The plaintiff in reply admits making the application but pleads that it was prepared by one H. E. Maybee, defendant's secretary, who wrote all the questions and answers therein, and that he (plaintiff) signed it without reading or knowing its contents; he admits that the land was incumbered by a deed of trust for $ 1,000, but claims that said Maybee was informed of that fact when the application was made; he also admits that after obtaining the policy of insurance he entered into a contract to sell the insured property to one Hamilton, but alleges that immediately after making said contract of sale he informed said Maybee of the fact; that said Maybee thereupon told him the sale would make no difference and that the policy would remain in force until he delivered his deed for the property to said Hamilton.

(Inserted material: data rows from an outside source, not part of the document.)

Lemma getMasterReleaseYear_exact result masterResponse st :
  urlParseError (masterUrlWithToken result) = None ->
  masterReply (masterUrlWithToken result) = Success masterResponse ->
  exists st',
    getMasterReleaseYear (DiscogsSearchResult.MasterURL result) st
    = (Done (Itoa (DiscogsMasterResponse.Year masterResponse), None), st')
    /\ world st' = world st
    /\ sentTitles (trace st') = sentTitles (trace st).
Proof.
  intros Hparse Hreply. unfold getMasterReleaseYear. cbv zeta.
  unfold masterUrlWithToken in *. rewrite Hparse.
  erewrite bind_done;
    [|apply doRequest_success; by rewrite (proj2 Hcatalog), Hreply].
  unfold sleep. rewrite bind_emit. eexists. split_and!; [reflexivity|done|].
  simpl. by rewrite !sentTitles_app, !app_nil_r.
Qed.

(** The loop body on a release it goes past: the title is sent exactly
    when the release passes filtering and the title is not yet marked. *)
Lemma handleResult_exact result albumsSeen st :
  uneventful masterReply s style result ->
  exists albumsSeen' st',
    handleResult s style year result albumsSeen st
    = (Done (NextResult, albumsSeen'), st')
    /\ world st' = world st
    /\ sentTitles (trace st')
       = sentTitles (trace st)
         ++ (if passesFilter masterReply s style year result
                && negb (mapGet albumsSeen
                           (normalizeTitle (DiscogsSearchResult.Title result)))
             then [normalizeTitle (DiscogsSearchResult.Title result)] else [])
    /\ (forall t,
          mapGet albumsSeen' t = true
          <-> mapGet albumsSeen t = true
              \/ (passesFilter masterReply s style year result = true
                  /\ t = normalizeTitle (DiscogsSearchResult.Title result))).
Proof.
  intros (Hartist & Hexc & Hmaster).
  assert (Hskip : forall m,
    passesFilter masterReply s style year result = false ->
    exists albumsSeen' st',
      (v s m ;; ret (NextResult, albumsSeen)) st
      = (Done (NextResult, albumsSeen'), st')
      /\ world st' = world st
      /\ sentTitles (trace st')
         = sentTitles (trace st)
           ++ (if passesFilter masterReply s style year result
                  && negb (mapGet albumsSeen
                             (normalizeTitle (DiscogsSearchResult.Title result)))
               then [normalizeTitle (DiscogsSearchResult.Title result)] else [])
      /\ (forall t,
            mapGet albumsSeen' t = true
            <-> mapGet albumsSeen t = true
                \/ (passesFilter masterReply s style year result = true
                    /\ t = normalizeTitle (DiscogsSearchResult.Title result)))).
  { intros m Hno. destruct (v_exact m st) as (st' & Hv & Hw & Ht).
    rewrite (bind_done _ _ _ _ _ Hv). exists albumsSeen, st'. rewrite Hno.
    split_and!; [done|done|by rewrite app_nil_r|].
    intros t. split; [auto | intros [?|[? _]]; done]. }
  unfold handleResult. cbv zeta.
  destruct (missesOnlyStyle style _) eqn:E1.
  { destruct (DiscogsSearchResult.Artist result) as [|a0 more] eqn:Ea;
      [by destruct (Hartist eq_refl)|].
    change (index (a0 :: more) 0) with (ret a0). rewrite bind_ret.
    apply Hskip. unfold passesFilter, passesStyle. by rewrite E1. }
  destruct (missesFirstTwoStyles style _) eqn:E2.
  { apply Hskip. unfold passesFilter, passesStyle. by rewrite E1, E2. }
  rewrite Hexc by (unfold passesStyle; by rewrite E1, E2).
  destruct (DiscogsSearchResult.Have result <? 10) eqn:E4.
  { apply Hskip. unfold passesFilter. rewrite E4. simpl.
    by rewrite andb_false_r. }
  destruct (isReissueOrRemaster _) eqn:E5.
  { apply Hskip. unfold passesFilter. rewrite E5. simpl.
    by rewrite andb_false_r. }
  assert (Hfilter :
    passesFilter masterReply s style year result
    = (String.eqb (DiscogsSearchResult.MasterURL result) EmptyString
       || match masterReply (masterUrlWithToken result) with
          | Success masterResponse =>
              String.eqb (Itoa (DiscogsMasterResponse.Year masterResponse)) year
          | _ => false
          end)).
  { unfold passesFilter, passesStyle. rewrite E1, E2, E4, E5.
    by rewrite Hexc by (unfold passesStyle; by rewrite E1, E2). }
  destruct (String.eqb (DiscogsSearchResult.MasterURL result) EmptyString) eqn:E6;
    cbn [negb].
  - destruct (forwardAlbum_exact result albumsSeen st)
      as (seen' & st' & Hrun & Hw & Ht & Hmarks).
    exists seen', st'. rewrite Hfilter. cbn [orb andb].
    split_and!; [done..|]. intros t. rewrite Hmarks. naive_solver.
  - apply String.eqb_neq in E6.
    destruct (Hmaster E6) as (Hparse & masterResponse & Hreply).
    destruct (getMasterReleaseYear_exact result masterResponse st Hparse Hreply)
      as (st1 & Hrun1 & Hw1 & Ht1).
    rewrite (bind_done _ _ _ _ _ Hrun1). cbv beta iota.
    rewrite Hreply in Hfilter. cbn [orb] in Hfilter.
    destruct (String.eqb (Itoa _) year) eqn:E7; cbn [negb].
    + destruct (forwardAlbum_exact result albumsSeen st1)
        as (seen' & st' & Hrun & Hw & Ht & Hmarks).
      exists seen', st'. rewrite Hfilter. cbn [andb].
      split_and!; [done|congruence|by rewrite Ht, Ht1|].
      intros t. rewrite Hmarks. naive_solver.
    + destruct (v_exact (SkippingMasterYear (DiscogsSearchResult.Title result)
                           (Itoa (DiscogsMasterResponse.Year masterResponse)) year)
                  st1) as (st' & Hv & Hw & Ht).
      rewrite (bind_done _ _ _ _ _ Hv). exists albumsSeen, st'. rewrite Hfilter.
      split_and!; [done|congruence|by rewrite Ht, Ht1, app_nil_r|].
      intros t. split; [auto | intros [?|[? _]]; done].
Qed.

Lemma passingTitles_cons result results :
  passingTitles masterReply s style year (result :: results)
  = (if passesFilter masterReply s style year result
     then [normalizeTitle (DiscogsSearchResult.Title result)] else [])
    ++ passingTitles masterReply s style year results.
Proof.
  unfold passingTitles. rewrite filter_cons.
  destruct (passesFilter masterReply s style year result).
  - by rewrite decide_True.
  - by rewrite decide_False.
Qed.

Lemma passingTitles_app l1 l2 :
  passingTitles masterReply s style year (l1 ++ l2)
  = passingTitles masterReply s style year l1
    ++ passingTitles masterReply s style year l2.
Proof. unfold passingTitles. by rewrite filter_app, fmap_app. Qed.

(** One page: the titles sent are the first occurrences of the passing
    titles of the page, the marked ones left out. *)
Lemma rangeResults_exact results :
  Forall (uneventful masterReply s style) results ->
  forall albumsSeen seen st,
    marksExactly albumsSeen seen ->
    exists albumsSeen' st',
      rangeResults s style year results albumsSeen st
      = (Done (None, albumsSeen'), st')
      /\ world st' = world st
      /\ sentTitles (trace st')
         = sentTitles (trace st)
           ++ firstOccurrencesFrom seen
                (passingTitles masterReply s style year results)
      /\ marksExactly albumsSeen'
           (seen ∪ list_to_set (passingTitles masterReply s style year results)).
Proof.
  induction 1 as [|result rest Hresult _ IH]; intros albumsSeen seen st Hseen.
  - exists albumsSeen, st. simpl. split_and!; [done|done|by rewrite app_nil_r|].
    intros t. rewrite (Hseen t). set_solver.
  - cbn [rangeResults].
    destruct (handleResult_exact result albumsSeen st Hresult)
      as (seen1 & st1 & Hrun1 & Hw1 & Ht1 & Hmarks1).
    rewrite (bind_done _ _ _ _ _ Hrun1). cbv beta iota.
    rewrite passingTitles_cons.
    destruct (passesFilter masterReply s style year result) eqn:Hpass;
      cbn [andb app firstOccurrencesFrom] in *.
    + set (title := normalizeTitle (DiscogsSearchResult.Title result)) in *.
      destruct (decide (title ∈ seen)) as [Hin|Hout].
      * assert (Hseen1 : marksExactly seen1 seen).
        { intros t. rewrite Hmarks1, (Hseen t). set_solver. }
        destruct (IH seen1 seen st1 Hseen1) as (seen' & st' & Hrun & Hw & Ht & Hm).
        exists seen', st'. split_and!; [done|congruence| |].
        -- rewrite Ht, Ht1. apply Hseen in Hin. rewrite Hin. simpl.
           by rewrite app_nil_r.
        -- intros t. rewrite (Hm t). set_solver.
      * assert (Hseen1 : marksExactly seen1 ({[title]} ∪ seen)).
        { intros t. rewrite Hmarks1, (Hseen t). set_solver. }
        destruct (IH seen1 ({[title]} ∪ seen) st1 Hseen1)
          as (seen' & st' & Hrun & Hw & Ht & Hm).
        exists seen', st'. split_and!; [done|congruence| |].
        -- rewrite Ht, Ht1.
           assert (mapGet albumsSeen title = false) as ->.
           { apply not_true_is_false. by rewrite (Hseen title). }
           simpl. by rewrite <- app_assoc.
        -- intros t. rewrite (Hm t). set_solver.
    + assert (Hseen1 : marksExactly seen1 seen).
      { intros t. rewrite Hmarks1, (Hseen t). naive_solver. }
      destruct (IH seen1 seen st1 Hseen1) as (seen' & st' & Hrun & Hw & Ht & Hm).
      exists seen', st'. split_and!; [done|congruence| |done].
      rewrite Ht, Ht1. by rewrite app_nil_r.
Qed.

(** All pages: the seen map of one page is the seen map the next page
    starts with. *)
Lemma searchPages_exact url pages :
  catalogPages searchReply url pages ->
  Forall (uneventful masterReply s style) (concat pages) ->
  forall fuel albumsSeen seen st,
    marksExactly albumsSeen seen ->
    (length pages <= fuel)%nat ->
    exists st',
      searchPages s fuel style year url albumsSeen st = (Done None, st')
      /\ world st' = world st
      /\ sentTitles (trace st')
         = sentTitles (trace st)
           ++ firstOccurrencesFrom seen
                (passingTitles masterReply s style year (concat pages)).
Proof.
  induction 1 as [url results Hparse Hreply
                 |url results next pages Hparse Hnext Hreply _ IH];
    intros Hall [|fuel] albumsSeen seen st Hseen Hfuel; simpl in Hfuel; try lia;
    cbn [searchPages concat] in *.
  - rewrite app_nil_r in *.
    unfold print, sleep. rewrite bind_emit, Hparse.
    erewrite bind_done;
      [|apply doRequest_success; cbn [world];
        by rewrite (proj1 Hcatalog), Hreply].
    rewrite bind_emit. cbn [DiscogsSearchResponse.Results DiscogsSearchResponse.Next].
    match goal with |- exists _, bind (rangeResults _ _ _ _ _) _ ?st0 = _ /\ _ =>
      destruct (rangeResults_exact results Hall albumsSeen seen st0 Hseen)
        as (seen' & st' & Hrun & Hw & Ht & Hm) end.
    cbn [world trace] in Hw, Ht.
    rewrite (bind_done _ _ _ _ _ Hrun). cbv beta iota. cbn [String.eqb].
    exists st'. split_and!; [done|done|].
    rewrite Ht. cbn [trace]. by rewrite !sentTitles_app, !app_nil_r.
  - apply Forall_app in Hall as [Hresults Hrest].
    unfold print, sleep. rewrite bind_emit, Hparse.
    erewrite bind_done;
      [|apply doRequest_success; cbn [world];
        by rewrite (proj1 Hcatalog), Hreply].
    rewrite bind_emit. cbn [DiscogsSearchResponse.Results DiscogsSearchResponse.Next].
    match goal with |- exists _, bind (rangeResults _ _ _ _ _) _ ?st0 = _ /\ _ =>
      destruct (rangeResults_exact results Hresults albumsSeen seen st0 Hseen)
        as (seen' & st' & Hrun & Hw & Ht & Hm) end.
    cbn [world trace] in Hw, Ht.
    rewrite (bind_done _ _ _ _ _ Hrun). cbv beta iota.
    apply String.eqb_neq in Hnext as ->.
    destruct (IH Hrest fuel seen' _ st' Hm ltac:(lia)) as (st'' & Hrun' & Hw' & Ht').
    exists st''. split_and!; [done|congruence|].
    rewrite Ht', Ht. cbn [trace].
    rewrite passingTitles_app, firstOccurrencesFrom_app.
    by rewrite !sentTitles_app, !app_nil_r, <- app_assoc.
Qed.

End Dedup.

The reply then sets up that after his loss, one Cady, who was also insured by defendant, sustained a loss by fire for which plaintiff was assessed $ 1.25 to pay his proportionate share of said Cady's loss, which he paid. And that at the time of said assessment and payment the defendant was aware of all the said breaches of the policy set up in its answer.